**Requirement**. Transcribe the listing in full. Keep every line exactly as it stands.

**Exercise materials**.
Lemma step_started w ev :
  started_ops (trace w) ++ (fst <$> queue w) = seq 0 (next_op w) →
  started_ops (trace (step w ev)) ++ (fst <$> queue (step w ev))
  = seq 0 (next_op (step w ev)).
Proof.
  intros Hw.
  destruct ev as [u now|ref answer now|entity states r|r|]; simpl;
    try done.
  - unfold update. destruct (current w).
    + cbn [queue trace next_op].
      by rewrite fmap_app, app_assoc, Hw, seq_S.
    + destruct (run_queue_started (queue w ++ [(next_op w, u)]) now
                  (cache w) (orphans w) (trace w) (S (next_op w)))
        as [-> ->].
      by rewrite fmap_app, app_assoc, Hw, seq_S.
  - unfold respond. destruct ref as [i|i].
    + destruct (current w) as [[op slots]|]; [|done].
      destruct (slots !! i) as [[t| |]|]; try done.
      pose proof (settle_task_starts_nothing now t answer (cache w)) as Hacts.
      destruct (settle_task now t answer (cache w)) as [[c' slot] acts].
      simpl in Hacts.
      destruct (promise_all _) as [ok|]; simpl.
      * destruct (run_queue_started (queue w) now c'
                    (orphans w ++ omap running_task (<[i:=slot]> slots))
                    ((trace w ++ acts) ++ [Settled op ok]) (next_op w))
          as [-> ->].
        rewrite !started_ops_app, Hacts. simpl. by rewrite !app_nil_r.
      * by rewrite started_ops_app, Hacts, app_nil_r.
    + destruct (orphans w !! i) as [t|]; [|done].
      pose proof (settle_task_starts_nothing now t answer (cache w)) as Hacts.
      destruct (settle_task now t answer (cache w)) as [[c' slot] acts].
      simpl in *. by rewrite started_ops_app, Hacts, app_nil_r.
  - by destruct (add (cache w) entity states r).
Qed.

(** X17. Updates start in the order of their calls, each once: in any run,
    the operations started so far, in the order of their start, followed by
    the operations still waiting on [busy], in the order of the chain, are
    the calls of [update] in the order they were made. *)
Theorem updates_start_in_call_order (c : Cache) (evs : list Event) :
  started_ops (trace (run (init_world c) evs))
    ++ (fst <$> queue (run (init_world c) evs))
  = seq 0 (next_op (run (init_world c) evs)).
Proof.
  induction evs as [|ev evs IH] using rev_ind; [done|].
  rewrite run_snoc. by apply step_started.
Qed.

**Solution to this task**.
Lemma step_started w ev :
  started_ops (trace w) ++ (fst <$> queue w) = seq 0 (next_op w) →
  started_ops (trace (step w ev)) ++ (fst <$> queue (step w ev))
  = seq 0 (next_op (step w ev)).
Proof.
  intros Hw.
  destruct ev as [u now|ref answer now|entity states r|r|]; simpl;
    try done.
  - unfold update. destruct (current w).
    + cbn [queue trace next_op].
      by rewrite fmap_app, app_assoc, Hw, seq_S.
    + destruct (run_queue_started (queue w ++ [(next_op w, u)]) now
                  (cache w) (orphans w) (trace w) (S (next_op w)))
        as [-> ->].
      by rewrite fmap_app, app_assoc, Hw, seq_S.
  - unfold respond. destruct ref as [i|i].
    + destruct (current w) as [[op slots]|]; [|done].
      destruct (slots !! i) as [[t| |]|]; try done.
      pose proof (settle_task_starts_nothing now t answer (cache w)) as Hacts.
      destruct (settle_task now t answer (cache w)) as [[c' slot] acts].
      simpl in Hacts.
      destruct (promise_all _) as [ok|]; simpl.
      * destruct (run_queue_started (queue w) now c'
                    (orphans w ++ omap running_task (<[i:=slot]> slots))
                    ((trace w ++ acts) ++ [Settled op ok]) (next_op w))
          as [-> ->].
        rewrite !started_ops_app, Hacts. simpl. by rewrite !app_nil_r.
      * by rewrite started_ops_app, Hacts, app_nil_r.
    + destruct (orphans w !! i) as [t|]; [|done].
      pose proof (settle_task_starts_nothing now t answer (cache w)) as Hacts.
      destruct (settle_task now t answer (cache w)) as [[c' slot] acts].
      simpl in *. by rewrite started_ops_app, Hacts, app_nil_r.
  - by destruct (add (cache w) entity states r).
Qed.

(** X17. Updates start in the order of their calls, each once: in any run,
    the operations started so far, in the order of their start, followed by
    the operations still waiting on [busy], in the order of the chain, are
    the calls of [update] in the order they were made. *)
Theorem updates_start_in_call_order (c : Cache) (evs : list Event) :
  started_ops (trace (run (init_world c) evs))
    ++ (fst <$> queue (run (init_world c) evs))
  = seq 0 (next_op (run (init_world c) evs)).
Proof.
  induction evs as [|ev evs IH] using rev_ind; [done|].
  rewrite run_snoc. by apply step_started.
Qed.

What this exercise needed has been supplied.